Machine learning in online and offline reconstruction and identification with CMS
Uttiya Sarkar
TL;DR
The paper surveys the expanding role of machine learning in CMS online and offline reconstruction and identification, highlighting a shift from traditional cut-based methods to deep learning and transformer-based approaches to handle Run-3 and HL-LHC challenges. It details key algorithms across jets, taus, electrons, photons, and muons, including ParticleNet in the HLT, UParT for offline heavy-flavor tagging, DeepTau, DeepSuperCluster, and TICL with GNNs for phase-2 reconstruction. It also emphasizes robustness advances such as adversarial training and domain adaptation to mitigate simulation mismodeling and detector effects.
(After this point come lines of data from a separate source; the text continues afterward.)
(** Decoding, tracing and checking an instruction before it is charged. *)
Lemma fetch_and_execute_ok i e g :
  base_ok i e g -> zlen (i_stack i) <= limit e -> i_resume_result i = None ->
  i_position i < zlen (i_code i) ->
  wp fetch_and_execute (after i e g) (host_err e) (i, e).
Proof.
  intros Hb Hlen Hrr Hpos. pose proof (bo_host _ _ _ Hb) as Hinv.
  pose proof (schedule_wf_ok _ (law_schedule e Hinv)) as Hsch.
  pose proof (host_refl' e Hinv) as He. unfold fetch_and_execute.
  pose proof Hb as [_ Hcache Hcode Hpar Hmem Hrd Hpos0 Hst Hgm Hgo Hret0 Hme].
  pose proof (vec_ok_lt _ Hcode) as Hcl.
  do 5 istep. destruct (vec_get_is_Some (i_code i) (i_position i) ltac:(lia)) as [op Hop].
  eapply wp_expect; [exact Hop|]. istep. eapply wp_expect.
  { unfold usize_add. by rewrite (proj2 (Z.ltb_lt _ _)) by lia. }
  do 5 istep. unfold get_gasometer. do 2 istep. eapply wp_expect; [exact Hgm|]. istep.
  apply wp_mono with (Q := fun _ s => exists e1, s = (set_position (i_position i + 1) i, e1) /\ host Inv e e1)
    (R := host_err e); [| |done].
  { case_bool; [|istep; eauto]. istep. apply wp_infallible.
    eapply wp_method; [apply law_trace_next_instruction|exact He|eauto|done]. }
  intros trace s (e1 & -> & He1). do 2 istep.
  destruct (from_u8 op) as [instr|]; [|by apply wp_throw].
  destruct (info_slot_total instr) as (inf & Hinf & Ha & Hret).
  wp_bind. unfold info. eapply wp_expect; [exact Hinf|]. do 3 istep.
  set (i1 := set_last_stack_ret_len (info_ret inf) (set_do_trace trace (set_position (i_position i + 1) i))).
  pose proof (host_schedule _ _ _ He1) as Hs1.
  assert (Hlim1 : limit e1 = limit e) by (unfold limit; by rewrite Hs1).
  apply (verify_instruction_ok instr inf i1 e1); [done|by rewrite Hlim1|rewrite Hlim1; apply Hsch| |done].
  rewrite Hlim1. intros Hargs Hlim.
  assert (Hb1 : base_ok i1 e1 g).
  { split; try done; cbn; [apply He1|range_lia|by rewrite Hs1|lia]. }
  do 5 istep. change (mem_size (i_mem i1)) with (zlen (i_mem i1)). istep.
  eapply wp_mono; [apply (requirements_spec H64 Inv e e1 g (zlen (i_mem i1)) instr inf (i_stack i1)); done| |done].
  intros req e2 [He2 Hreq]. wp_bind.
  apply wp_mono with (Q := fun _ s => exists e3, s = (i1, e3) /\ host Inv e e3) (R := host_err e); [| |done].
  { case_bool; [|istep; eauto]. wp_bind. eapply mem_written_ok; [done..|]. intros mw.
    wp_bind. eapply store_written_ok; [done..|]. intros sw. istep. apply wp_infallible.
    eapply wp_method; [apply law_trace_prepare_execute|exact He2|eauto|done]. }
  intros _ s (e3 & -> & He3).
  assert (Hbe : base_ok i1 e g) by (destruct Hb1; split; try done; by rewrite <- Hs1).
  eapply wp_mono; [apply (charge_and_execute_ok i1 e e3 g instr inf req); try done; cbn; lia|done|done].
Qed.

(** ** The invariant *)

(** What a result of an execution may carry. *)
Definition gas_left_ok (budget : Z) (r : GasLeft + vm_error) : Prop :=
  match r with
  | inl (Known n) => 0 <= n <= budget
  | inl (NeedsReturn n d _) => 0 <= n <= budget /\ return_data_ok d
  | inr er => proper er
  end.

(** A state from which the interpreter may be stepped. After a resumption, a pending
    result takes the place of the next instruction. *)
Definition ready (i : Interp C) (e : E) (g : Gasometer) : Prop :=
  base_ok i e g /\ i_done i = false /\ zlen (i_stack i) <= limit e /\
  match i_resume_result i with
  | None => zlen (i_code i) = 0 \/ i_position i < zlen (i_code i)
  | Some r => i_last_stack_ret_len i <= zlen (i_stack i) /\
      match r with
      | InstrOk => True
      | UnusedGas u => 0 <= u /\ current_gas g + u < cost_mod
      | _ => False
      end
  end.

Definition budget (i : Interp C) (g : Gasometer) : Z :=
  current_gas g + match i_resume_result i with Some r => unused r | None => 0 end.

(** A state that waits for the result of a sub-call or sub-create. *)
Definition trapped (i : Interp C) (e : E) (g : Gasometer) (t : TrapKind) (b : Z) : Prop :=
  base_ok i e g /\ i_done i = false /\ i_resume_result i = None /\
  zlen (i_stack i) + 1 <= limit e /\ i_last_stack_ret_len i <= 1 /\
  exists bound, trap_ok bound i t /\ current_gas g + bound <= b /\
    (progress_ok (ext_schedule e) -> current_gas g + bound < b).

Definition step_post (i : Interp C) (e : E) (b : Z) (r : InterpreterResult) (s : IS) : Prop :=
  let i' := fst s in let e' := snd s in
  host Inv e e' /\
  match r with
  | Continue => exists g', ready i' e' g' /\ i_resume_result i' = None /\ budget i' g' <= b /\
      (progress_ok (ext_schedule e) -> i_resume_result i = None -> budget i' g' < b)
  | StepTrap t => trap_ready e' t /\ exists g', trapped i' e' g' t b
  | Done res => i_done i' = true /\ gas_left_ok b res
  | Stopped => False
  end.

(** The same before [step] records that the execution is done. *)
Definition inner_post (i : Interp C) (e : E) (b : Z) (r : InterpreterResult) (s : IS) : Prop :=
  match r with
  | Done res => host Inv e (snd s) /\ gas_left_ok b res
  | _ => step_post i e b r s
  end.

Lemma gasometer_gas i e g : base_ok i e g -> 0 <= current_gas g < cost_mod.
Proof. intros Hb. apply (go_gas _ _ _ (bo_gas _ _ _ Hb)). Qed.

Lemma as_u256_gas i e g : base_ok i e g -> as_u256 (current_gas g) = current_gas g.
Proof. intros Hb. apply cl_as_u256, (gasometer_gas i e g Hb). Qed.

(** The end of a step: the execution ran off the code, or goes on. *)
Lemma continue_or_end_ok i0 i e e0 g b :
  host Inv e0 e -> base_ok i e g -> i_resume_result i = None -> i_done i = false ->
  zlen (i_stack i) <= limit e0 -> current_gas g <= b ->
  (progress_ok (ext_schedule e0) -> i_resume_result i0 = None -> current_gas g < b) ->
  wp continue_or_end (inner_post i0 e0 b) (host_err e0) (i, e).
Proof.
  intros He Hb Hrr Hdn Hst Hg Hpr. unfold continue_or_end. do 4 istep.
  destruct (Z.leb_spec (zlen (i_code i)) (i_position i)).
  - unfold done_known, get_gasometer. do 3 istep. eapply wp_expect; [apply Hb|]. istep.
    split; [done|]. rewrite (as_u256_gas i e g Hb). pose proof (gasometer_gas i e g Hb). cbn. lia.
  - istep. split; [done|]. exists g. unfold ready, budget. cbn [fst snd]. rewrite Hrr.
    split_and!; try done; try lia.
    + unfold limit in *. by rewrite (host_schedule _ _ _ He).
    + intros. rewrite Z.add_0_r. auto.
Qed.

Lemma jump_destinations_ok c h code : cache_ok c ->
  exists d c', jump_destinations c h code = Some (d, c') /\ cache_ok c'.
Proof.
  intros Hc. unfold jump_destinations. destruct h as [h|]; [|eauto].
  case_bool; [eauto|]. pose proof (dc_get_ok c h Hc) as Hok.
  destruct (cache_get_mut c h) as [[d|] c1]; [eauto|].
  destruct (dc_insert c1 h (find_jump_destinations code) Hok) as (c2 & -> & Hok2 & _). cbn. eauto.
Qed.

(** The facts on a result that [advance] relies on. *)
Definition result_facts (i : Interp C) (g : Gasometer) (r : InstructionResult) : Prop :=
  match r with
  | JumpToPosition p => is_u256 p
  | StopExecutionNeedsReturn gl o n _ =>
      gl = current_gas g /\ is_u256 o /\ is_u256 n /\ in_memory (i_mem i) o n
  | InstrTrap _ => False
  | _ => True
  end.

Definition progresses (r : InstructionResult) : bool :=
  match r with InstrOk | UnusedGas _ | JumpToPosition _ => true | _ => false end.

Lemma advance_ok i0 e0 b r i e g :
  host Inv e0 e -> base_ok i e g -> i_resume_result i = None -> i_done i = false ->
  zlen (i_stack i) <= limit e0 -> current_gas g <= b -> result_facts i g r ->
  (progresses r = true -> progress_ok (ext_schedule e0) -> i_resume_result i0 = None ->
   current_gas g < b) ->
  wp (advance r) (inner_post i0 e0 b) (host_err e0) (i, e).
Proof.
  intros He Hb Hrr Hdn Hst Hg Hf Hpr. pose proof (gasometer_gas i e g Hb).
  destruct r as [|u|p|gl o n ap| |t]; cbn [advance result_facts progresses] in *.
  - apply (continue_or_end_ok i0 i e e0 g); auto.
  - apply (continue_or_end_ok i0 i e e0 g); auto.
  - do 3 istep.
    apply wp_mono with (Q := fun _ s => exists i1, s = (i1, e) /\ base_ok i1 e g /\
      i_resume_result i1 = None /\ i_done i1 = false /\ i_stack i1 = i_stack i) (R := host_err e0);
      [| |done].
    { destruct (i_valid_jump_destinations i) as [d|]; [istep; eauto 6|].
      destruct (jump_destinations_ok (i_cache i) (ip_code_hash (i_params i)) (i_code i))
        as (d & c' & Hj & Hc'); [apply Hb|].
      do 7 istep. eapply wp_expect; [exact Hj|]. repeat istep.
      eexists; split; [done|]. split_and!; try done. by destruct Hb. }
    intros d s (i1 & -> & Hb1 & Hrr1 & Hdn1 & Hst1). istep. unfold verify_jump.
    case_bool; [|by apply wp_throw]. istep. do 2 istep.
    apply (continue_or_end_ok i0 _ e e0 g); auto; [|by cbn; rewrite Hst1].
    destruct Hb1; split; try done. apply low_u64_bound.
  - destruct Hf as (-> & Ho & Hn & Hin). do 4 istep. wp_bind.
    destruct (into_return_data_in (i_mem i) o n (base_mem i e g Hb) Ho Hn Hin) as (d & Hd & Hok & _).
    eapply wp_expect; [exact Hd|]. istep. split; [done|].
    rewrite (as_u256_gas i e g Hb). cbn. split; [lia|done].
  - unfold done_known, get_gasometer. do 3 istep. eapply wp_expect; [apply Hb|]. istep.
    split; [done|]. rewrite (as_u256_gas i e g Hb). cbn. lia.
  - done.
Qed.

(** Crediting unused gas, and the trace of the executed instruction. *)
Definition after_instruction (result : InstructionResult) : M (IS (C := C)) vm_error InterpreterResult :=
  (match result with
   | UnusedGas gas =>
       do g <- get_gasometer in
       do sum <- expect (cost_add (current_gas g) gas) in
       put_gasometer (mkGasometer sum (current_mem_gas g))
   | _ => ret tt
   end) ;;;
  do trace <- geti i_do_trace in
  (if trace then
     do g <- get_gasometer in
     do st <- geti i_stack in
     do n <- geti i_last_stack_ret_len in
     do top <- peek_top st n in
     do mem <- geti i_mem in
     lift_ext (infallible (ext_trace_executed (as_u256 (current_gas g)) top mem))
   else ret tt) ;;;
  advance result.

Lemma after_instruction_ok i0 e0 b r i e g :
  host Inv e0 e -> base_ok i e g -> i_resume_result i = None -> i_done i = false ->
  zlen (i_stack i) <= limit e0 -> i_last_stack_ret_len i <= zlen (i_stack i) ->
  0 <= unused r -> current_gas g + unused r <= b -> b < cost_mod -> result_facts i g r ->
  (progresses r = true -> progress_ok (ext_schedule e0) -> i_resume_result i0 = None ->
   current_gas g + unused r < b) ->
  wp (after_instruction r) (inner_post i0 e0 b) (host_err e0) (i, e).
Proof.
  intros He Hb Hrr Hdn Hst Hrl Hu Hg Hbc Hf Hpr. unfold after_instruction. wp_bind.
  pose proof (gasometer_gas i e g Hb) as Hgg.
  apply wp_mono with (Q := fun _ s => exists i1 g1, s = (i1, e) /\ base_ok i1 e g1 /\
    current_gas g1 = current_gas g + unused r /\ i_mem i1 = i_mem i /\ i_stack i1 = i_stack i /\
    i_resume_result i1 = None /\ i_done i1 = false /\
    i_last_stack_ret_len i1 = i_last_stack_ret_len i) (R := host_err e0); [| |done].
  { destruct r; try (istep; exists i, g; cbn [unused]; split_and!; try done; lia).
    cbn [unused] in *. wp_bind. unfold get_gasometer. do 2 istep. eapply wp_expect; [apply Hb|].
    wp_bind. eapply wp_expect.
    { rewrite cl_add by (unfold cost_ok; lia). by rewrite (proj2 (Z.ltb_lt _ _)) by lia. }
    unfold put_gasometer. istep.
    eexists _, (mkGasometer (current_gas g + gas) (current_mem_gas g)).
    split; [done|]. split_and!; try done.
    destruct Hb as [? ? ? ? ? ? ? ? ? [] ? ?]. split; try done. split; cbn; try done.
    unfold cost_ok. lia. }
  intros _ s (i1 & g1 & -> & Hb1 & Hg1 & Hm1 & Hs1 & Hr1 & Hd1 & Hl1). do 3 istep.
  apply wp_mono with (Q := fun _ s => exists e2, s = (i1, e2) /\ host Inv e0 e2) (R := host_err e0);
    [| |done].
  { case_bool; [|istep; eauto]. wp_bind. unfold get_gasometer. do 2 istep.
    eapply wp_expect; [apply Hb1|]. do 5 istep. unfold peek_top. wp_bind.
    apply wp_assert; [apply Z.leb_le; by rewrite Hl1, Hs1|]. do 4 istep. apply wp_infallible.
    eapply wp_method; [apply law_trace_executed|exact He|eauto|done]. }
  intros _ s (e2 & -> & He2).
  apply (advance_ok i0 e0 b r i1 e2 g1); try done; try lia.
  - destruct Hb1; split; try done; [apply He2|].
    by rewrite (host_schedule _ _ _ He2), <- (host_schedule _ _ _ He).
  - by rewrite Hs1.
  - destruct r; try done. cbn [unused] in *. cbn. rewrite Hm1. by replace (current_gas g1) with (current_gas g) by lia.
  - intros. rewrite Hg1. auto.
Qed.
Collectively, these developments enhance tagging efficiency, energy resolution, and background rejection, enabling CMS to maximize physics potential under extreme pileup at the HL-LHC and maintain leadership in ML-driven particle identification.
Abstract
Machine learning (ML) plays an increasingly important role in both online and offline event reconstruction and identification at CMS experiment. A variety of ML techniques are used to improve the identification of physics objects. Dedicated algorithms enhance jet flavor tagging, including new approaches that strengthen sensitivity to Higgs boson decays to charm quarks. Tau identification has been significantly improved with ML-based methods, while in the electromagnetic calorimeter, ML-driven clustering techniques provide better energy reconstruction. Muon identification also benefits from multivariate approaches, leading to a higher signal efficiency and more background rejection. Looking at the future, ML will be central to the reconstruction strategy for the High-Granularity Calorimeter at high-luminosity LHC. New algorithms for the upgraded detectors are being developed to cope with extreme pileup conditions. All these advances ensure that CMS can fully exploit the physics potential of Run-3 and the HL-LHC, while also exploring novel ML strategies to maintain robust performance under evolving experimental conditions.